The politician would not stop. She doggedly pursued critics until a respondent lashed out, saying he didn’t want to kill white people just yet. Then the politician triumphantly declared that she’d been justified all along in thinking Black people someday intended to take revenge on her.
Nobody “likes to play the victim like white South Africans,” one of the young Black women I know best, the academic Malaika Mahlatsi, told me. She said she believed that “deep down, there is no way” that the vast majority of white people “don’t know what they did was savage. But for them to admit that is too heavy.”
Sometimes I wondered: Why was it so heavy? Why did admitting past sins seem to become harder even as they receded into history? The question began to feel urgent as I started to see a similar phenomenon back home in America.
In South Africa I often felt I was looking at America in a funhouse mirror, with certain emerging features magnified so I could see them more clearly. I saw how progressives could feel grief about being canceled, sneered at, or sidelined—just as their society comes to look more like what they had argued for.
I also saw historically dominant people—especially those who criticized their own authority—become fully aware of their dominance only as it started to ebb. Many white South Africans told me that during apartheid they’d sincerely believed that their country was, demographically speaking, majority white.
I saw how they might need to start telling themselves, and others, that people of color were letting the country down. This belief helped justify the panoply of privileges that many white people were unaware they even had under apartheid, when they had compared themselves to other white people instead of the Black majority whose experiences were partially hidden.
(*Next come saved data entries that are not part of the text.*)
(** * HostBasedIDPS: the detection-and-response pipeline

    A shallow embedding of [detector.py] (AdvancedAnomalyDetector),
    [response.py] (ResponseEngine) and the event handler of [idps.py]
    (IDPSEventHandler), with the properties of the pipeline stated and
    proved over it.

    Conventions.
    - A [datetime] is an integer number of microseconds; [timedelta.seconds]
      is the seconds field of the normalised difference (see [Time]).
    - A Python method that mutates [self] becomes a function from the old
      object to the new one; a method that may raise returns the object as
      the exception leaves it together with the exception.
    - Calls on the attached response engine and [print] lines are collected
      in order as a list of [Effect]s; [ResponseEngine] interprets the calls
      over the operating-system state.
    - Library code (the isolation forest, [os], [shutil], [psutil],
      [os.path], [fnmatch]) is taken through interfaces ([Sklearn],
      [PathLib], [OS]); small instances are given to run the code on
      concrete inputs. *)

From Stdlib Require Import ZArith QArith Lia Ascii.
From stdpp Require Import gmap strings list fin_maps sorting.

Local Open Scope Z_scope.

(** ** Time: [datetime] and [timedelta.seconds] *)

Module Time.

(** A [datetime.datetime] value, in microseconds from a fixed origin. *)
Definition datetime : Type := Z.

Definition usec_per_sec : Z := 1000000.
Definition sec_per_day : Z := 86400.

(** Whole seconds in a span of [us] microseconds (floor). *)
Definition whole_seconds (us : Z) : Z := us / usec_per_sec.

(** [(a - b).seconds]: a timedelta is normalised to days, seconds in
    [0, 86400) and microseconds in [0, 10^6); [.seconds] is the middle
    field, not the total. *)
Definition timedelta_seconds (a b : datetime) : Z :=
  whole_seconds (a - b) mod sec_per_day.

Definition seconds (n : Z) : Z := n * usec_per_sec.
Definition days (n : Z) : Z := n * sec_per_day * usec_per_sec.

End Time.

(** ** Library interfaces *)

Definition FeatureVector : Type := list Z.

(** [sklearn.ensemble.IsolationForest]: [forest_fit contamination
    random_state X] is the fitted state after [fit(X)], or [None] when
    [fit] raises; [forest_predict] is [predict] of a fitted estimator on
    one point, [1] for an inlier and [-1] for an outlier, or [None] when
    it raises, as it does on a point that has not as many components as
    the matrix of [fit] had columns. *)
Class Sklearn := {
  Forest : Type;
  forest_fit : Q → Z → list FeatureVector → option Forest;
  forest_predict : Forest → FeatureVector → option Z
}.

(** [os.path] and [fnmatch]. *)
Class PathLib := {
  dirname : string → string;
  basename : string → string;
  path_join : string → string → string;
  fnmatch : string → string → bool
}.

(** One entry of [psutil.process_iter(['pid', 'open_files', 'name'])]:
    [open_files] is [None] when the handle list cannot be read. *)
Record ProcInfo := {
  pid : Z;
  open_files : option (list string)
}.

(** The operating system as the code sees it. A primitive that can raise
    returns [None] when it does. *)
Class OS := {
  World : Type;
  os_path_exists : World → string → bool;
  os_path_getsize : World → string → Z;
  os_chmod : string → Z → World → option World;
  shutil_move : string → string → World → option World;
  os_walk : World → string → list (string * list string);
  process_iter : World → list ProcInfo;
  psutil_Process : World → Z → bool;
  proc_terminate : Z → World → option World
}.

(** ** Observable effects *)

Inductive LogLine :=
  (* detector.py *)
  | MsgMLAnomaly
  | MsgDebugUsing
  | MsgWarnNoEngine
  | MsgThreatMedium (n : nat)
  | MsgThreatHigh (n : nat)
  (* response.py *)
  | MsgQuarantining (path : string)
  | ErrQuarantine
  | MsgLocking (path : string)
  | ErrLock
  | MsgKilling (p : Z)
  | ErrKill
  | MsgLockingDirectory (dir_path : string)
  | ErrLockInDir
  | MsgKillingOpen (p : Z) (fpath : string)
  (* idps.py *)
  | MsgAlert (what : string) (src dest : string).

(** A method call on [self.response_engine]. *)
Inductive ResponseCall :=
  | lock_file_call (path : string)
  | quarantine_file_call (path : string)
  | lock_directory_call (dir_path : string)
  | kill_offending_process_call (dir_path : string).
If white progressives recognized any good in post-apartheid South Africa, they would also have to acknowledge that they—who frequently live more comfortably than they could on the same salary anywhere else on Earth—were still making out like bandits. One white friend told me that he and his wife felt “deep down” that white people in South Africa had “got[ten] away with hundreds of years of injustice.”
Perhaps the strangest thing I saw was how deeply troubled white South Africans were by this feeling—that white people had never faced a full reckoning for apartheid. Apartheid-era white elites had justified white domination by saying that, without their rule, Black people would take revenge on them or ruin the country. When widespread revenge and ruin never came, many white people felt forced to fabricate it; otherwise, white dominance became all the more shameful—not only to apartheid’s proponents but even to anti-apartheid progressives, who had inevitably benefited from a regime that comprehensively promoted white interests.
The Afrikaner journalist Rian Malan, who opposed apartheid, has written that, by most measures, its aftermath went better than almost any white person could have imagined. But, as with most white progressives, his experience of post-1994 South Africa has been complicated.
A few years after the end of apartheid, he moved to an upscale Cape Town neighborhood. Most mornings, he drank macchiatos at an upscale seaside café—the kind of cosmopolitan place that, thanks to sanctions, had hardly existed under apartheid. “The sea is warm and the figs are ripe,” he wrote. He also described this existence as “unbearable.”
He just couldn’t forgive Black people for forgiving him. Paradoxically, being left undisturbed served as an ever-present reminder of his guilt, of how wrongly he had treated his maid and other Black people under apartheid. “The Bible was right about a thing or two,” he wrote. “It is infinitely worse to receive than to give, especially if … the gift is mercy.”